When you compare the response surface and the partial response curves, you see that the latter only give us an incomplete picture of what is going on as they are only “slicing” the response surface in the middle.

Exercise:

Fit another GLM with two different (weakly correlated) predictor variables and call this object m2. Plot the response surface, and the partial response curves.

  • How do you interpret the fitted relationship?

2.2 Assessing SDM performance

In the previous session, we already learned about the measure “explained deviance” that tells us something about the goodness-of-fit, meaning how well the model fits the data.

expl_deviance(obs = lynx_thinned$occ,
              pred = m_step$fitted)
## [1] 0.4235096

Here, our two-predictor model explains roughly 40% of the variance in the data.
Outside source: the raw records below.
Lemma keeps_show_each (p : pystr) (l : list message) : keeps p (show_each l).
Proof.
  induction l as [|m l IH]; cbn [show_each].
  - apply keeps_ret.
  - apply keeps_bind; [apply keeps_emit|by intros _].
Qed.

Ltac keeps_step :=
  lazymatch goal with
  | |- keeps _ (lib _ _) => apply keeps_lib
  | |- keeps _ (makedirs _ _) => apply keeps_makedirs
  | |- keeps _ (show_each _) => apply keeps_show_each
  | |- keeps _ (emit _) => apply keeps_emit
  | |- keeps _ (ret _) => apply keeps_ret
  | |- keeps _ (raise _) => apply keeps_raise
  | |- keeps _ get_session => apply keeps_get_session
  | |- keeps _ (put_session _) => apply keeps_put_session
  | |- keeps _ (try_except _ _ _) => apply keeps_try_except; [|intros ?]
  | |- keeps _ (bind _ _) => apply keeps_bind; [|intros ?]
  | |- keeps _ (match ?x with _ => _ end) => destruct x
  end.

Lemma home_after_save_keeps p w up : keeps p (Home.after_save w up).
Proof.
  unfold Home.after_save, Home.load_models, Home.init_flag, Home.init_rag_tool,
    Home.index_pdf, Home.answer, Home.question, init_messages, show_history,
    append_message, attribute_error, st_stop.
  repeat (keeps_step; cbv beta zeta).
Qed.

Lemma home1_after_save_keeps p w up : keeps p (Home1.after_save w up).
Proof.
  unfold Home1.after_save, Home1.load_and_split, Home1.init_embeddings,
    Home1.build_vectorstore, Home1.init_rag_tool, Home1.answer, Home1.question,
    Home1.retrieve, init_messages, show_history, append_message, attribute_error,
    st_stop.
  repeat (keeps_step; cbv beta zeta).
Qed.

Lemma home_after_save_no_file w up :
  emits (fun e => touches_file e = false) (Home.after_save w up).
Proof.
  unfold Home.after_save, Home.load_models, Home.init_flag, Home.init_rag_tool,
    Home.index_pdf, Home.answer, Home.question, init_messages, show_history,
    append_message, attribute_error, st_stop.
  emits_run.
Qed.

Lemma home1_after_save_no_file w up :
  emits (fun e => touches_file e = false) (Home1.after_save w up).
Proof.
  unfold Home1.after_save, Home1.load_and_split, Home1.init_embeddings,
    Home1.build_vectorstore, Home1.init_rag_tool, Home1.answer, Home1.question,
    Home1.retrieve, init_messages, show_history, append_message, attribute_error,
    st_stop.
  emits_run.
Qed.

(** Once the upload is written, the rest of the processing block starts
    with the bytes in the file. *)
Lemma saved_then (body : M unit) (tp : pystr) (data : list Byte.byte) (s : state) :
  (emit (StSpinner (py "Processing uploaded file...")) >>
   open_write tp data (Returns tt) (Returns tt) >> body) s =
  body (log (with_file s tp data)
          [StSpinner (py "Processing uploaded file..."); FsOpenWb tp; FsWrite tp data]).
Proof.
  unfold open_write, log, with_file. unfold bind, emit, put_fs.
  cbn [session fs trace]. by rewrite insert_insert_eq, <- !app_assoc.
Qed.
However, often we are not only interested in how well our model fits the data but how robust the model is against changes in the input data and, thus, how robust predictions to other places and times might be. This assessment of model performance is often referred to as validation or evaluation. Evaluating the model on the calibration or training data is often referred to as internal validation (“resubstitution”) (Araujo et al. 2005). This generally gives a too optimistic picture of model performance. It is better to evaluate the model using data that have not been used for model fitting. One way is to split the data and only train the model on some proportion of the data and validate it on the hold-out data. Potential procedures are repeated split-samples (e.g. splitting into 70% training and 30% test data and repeat several times) and k-fold cross-validation (e.g. 5-fold or 10-fold), where the data are split into k portions, the kth portion is held out for validation and the procedure is repeated k times. If these folds are stratified in geographic or environmental space, we talk of spatial block cross-validation and environmental block cross-validation (Roberts et al. 2017).
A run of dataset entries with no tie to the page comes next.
(** * Stanford Digital Medic sushi chef: a shallow embedding of [sushichef.py]

    The script scrapes two Brandfolder pages, asks the asset API for the
    assets of every section, and assembles a ricecooker channel tree.  The
    embedding keeps the script's shape: module constants, the helper
    [create_slideshow], the three scraping functions and [construct_channel],
    all written in a state-and-exception monad over

    - a heap of ricecooker nodes (nodes are mutable Python objects: a topic
      is attached to the channel first and filled afterwards, so children
      are references into the heap),
    - the LOGGER output,
    - the files below the documents directory,
    - the sequence of [downloader.read] calls.

    Python [str] values are held as Rocq strings carrying their UTF-8
    encoding, so [s.encode('utf-8')] is the list of the string's bytes.

    What lies outside the script is a parameter, the [World]: the command
    line, the path separator, what every URL serves (the same answer for the
    whole run) and the language table of [le_utils].  Parsed JSON is typed:
    an asset has its [id] and the three attributes the script reads, so a
    missing key is excluded by the type; what can still go wrong is kept as
    an exception: a failed download, content of the wrong kind, a key
    missing from [LANGUAGE_MAP], an empty attachment list, an unknown
    language code, an empty list of images.  ricecooker's node and file
    constructors only record their arguments, and [add_child] appends a
    reference to the parent's children. *)

From Stdlib Require Import ZArith Ascii String List Lia Bool.
From stdpp Require Import base option list strings gmap.

Local Open Scope string_scope.
Local Open Scope list_scope.

(** ** [hashlib.md5]: RFC 1321 on 32-bit words held in [Z] *)

Module MD5.

Local Open Scope Z_scope.

Definition mask32 : Z := 0xffffffff.

Definition add32 (a b : Z) : Z := Z.land (a + b) mask32.

Definition not32 (a : Z) : Z := Z.lxor a mask32.

Definition rotl32 (x c : Z) : Z :=
  Z.land (Z.lor (Z.shiftl x c) (Z.shiftr x (32 - c))) mask32.

Definition sines : list Z :=
  [ 0xd76aa478; 0xe8c7b756; 0x242070db; 0xc1bdceee;
    0xf57c0faf; 0x4787c62a; 0xa8304613; 0xfd469501;
    0x698098d8; 0x8b44f7af; 0xffff5bb1; 0x895cd7be;
    0x6b901122; 0xfd987193; 0xa679438e; 0x49b40821;
    0xf61e2562; 0xc040b340; 0x265e5a51; 0xe9b6c7aa;
    0xd62f105d; 0x02441453; 0xd8a1e681; 0xe7d3fbc8;
    0x21e1cde6; 0xc33707d6; 0xf4d50d87; 0x455a14ed;
    0xa9e3e905; 0xfcefa3f8; 0x676f02d9; 0x8d2a4c8a;
    0xfffa3942; 0x8771f681; 0x6d9d6122; 0xfde5380c;
    0xa4beea44; 0x4bdecfa9; 0xf6bb4b60; 0xbebfbc70;
    0x289b7ec6; 0xeaa127fa; 0xd4ef3085; 0x04881d05;
    0xd9d4d039; 0xe6db99e5; 0x1fa27cf8; 0xc4ac5665;
    0xf4292244; 0x432aff97; 0xab9423a7; 0xfc93a039;
    0x655b59c3; 0x8f0ccc92; 0xffeff47d; 0x85845dd1;
    0x6fa87e4f; 0xfe2ce6e0; 0xa3014314; 0x4e0811a1;
    0xf7537e82; 0xbd3af235; 0x2ad7d2bb; 0xeb86d391 ].

Definition shifts : list Z :=
  [ 7; 12; 17; 22; 7; 12; 17; 22; 7; 12; 17; 22; 7; 12; 17; 22;
    5;  9; 14; 20; 5;  9; 14; 20; 5;  9; 14; 20; 5;  9; 14; 20;
    4; 11; 16; 23; 4; 11; 16; 23; 4; 11; 16; 23; 4; 11; 16; 23;
    6; 10; 15; 21; 6; 10; 15; 21; 6; 10; 15; 21; 6; 10; 15; 21 ].

(** [n] bytes of [x], least significant first. *)
Fixpoint le_bytes (n : nat) (x : Z) : list Z :=
  match n with
  | O => []
  | S n' => Z.land x 0xff :: le_bytes n' (Z.shiftr x 8)
  end.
Here, we will use the function crossvalSDM() from the mecofun package to split our data into 5 folds, re-calibrate the model using only 4/5 of the original data and predict the model to the hold-out 1/5 of the data.
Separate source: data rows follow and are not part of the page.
Lemma back_ZeroMonth :
  time.nextStdChunk layout = (pfx, time.stdZeroMonth, suffix) ->
  time.parse_loop (S k) alayout avalue layout value year month day = R ->
  failed R
  \/ exists a b r,
       time.skip value pfx = (String a (String b r), true)
       /\ time.between (Some a) "0" "9" = true
       /\ time.between (Some b) "0" "9" = true
       /\ 1 <= digit_val a * 10 + digit_val b <= 12
       /\ time.parse_loop k alayout avalue suffix r year
            (digit_val a * 10 + digit_val b) day = R.
Proof.
  intros Hc <-. cbn [time.parse_loop]. rewrite Hc. cbv beta iota zeta.
  destruct (time.skip value pfx) as [v [|]]; [| left; eexists; reflexivity].
  unfold time.getnum.
  destruct v as [| a [| b r]]; try (left; eexists; reflexivity).
  - destruct (time.between (Some a) "0" "9"); left; eexists; reflexivity.
  - destruct (time.between (Some a) "0" "9") eqn:Hb0; [| left; eexists; reflexivity].
    destruct (time.between (Some b) "0" "9") eqn:Hb; [| left; eexists; reflexivity].
    fold (digit_val a). fold (digit_val b).
    destruct (Z.leb_spec (digit_val a * 10 + digit_val b) 0);
      [left; eexists; reflexivity |].
    destruct (Z.ltb_spec 12 (digit_val a * 10 + digit_val b));
      [left; eexists; reflexivity |].
    cbn [orb]. right. exists a, b, r.
    split; [reflexivity | split; [exact Hb0 | split; [exact Hb | split; [lia | reflexivity]]]].
Qed.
preds_cv <- crossvalSDM(m_step, traindat = lynx_thinned, colname_species = 'occ', colname_pred = my_preds)

We receive a numeric vector of cross-validated prediction. Out of curiosity, let us compare the fitted values on the training data and the predictions on the cross-validation data. You should see that the predictions are similar (this is good, otherwise our model would be very sensitive to changes in input data) but not identical - thus, we have basically added some noise.

plot(m_step$fitted.values, preds_cv, xlab='Fitted values', ylab='Predicted values from CV')
abline(0,1,col='red',lwd=2)

We will use these cross-validated predictions to assess model performance.

2.2.1 Threshold-dependent performance measures

Now, we want to know how well our model predicts the observations. Different measures are available for quantifying this. A lot of these measures are threshold-dependent. You have probably realised that our model predicts a continuous response, the probability of occurrence, while our observations are binary. Many performance measures rely on comparisons like “How many presence observations does the model correctly predict as presence”. In order to answer this we first need to convert the continuous probabilities into binary predictions. Different thresholds are introduced in Liu et al. (2005). Most of these are implemented in the PresenceAbsence package in the optimal.thresholds function.

library(PresenceAbsence)

# We first prepare our data:
# Prepare cross-validated predictions:
thresh_dat <- data.frame(
  ID = seq_len(nrow(lynx_thinned)), 
    obs = lynx_thinned$occ,
    pred = preds_cv)
        
# Then, we find the optimal thresholds:     
(thresh_cv <- PresenceAbsence::optimal.thresholds(DATA= thresh_dat))
##          Method      pred
## 1       Default 0.5000000
## 2     Sens=Spec 0.4500000
## 3  MaxSens+Spec 0.4200000
## 4      MaxKappa 0.4200000
## 5        MaxPCC 0.4200000
## 6  PredPrev=Obs 0.4800000
## 7       ObsPrev 0.4489164
## 8      MeanProb 0.4467917
## 9    MinROCdist 0.4200000
## 10      ReqSens 0.4700000
## 11      ReqSpec 0.4300000
## 12         Cost 0.4200000

We can compare observed vs. predicted presences and absences based on these tresholds. For this, we take our predictions from the cross-validation. The comparison is easiest illustrated in a confusion matrix, for example using the function cmx in the PresenceAbsence package.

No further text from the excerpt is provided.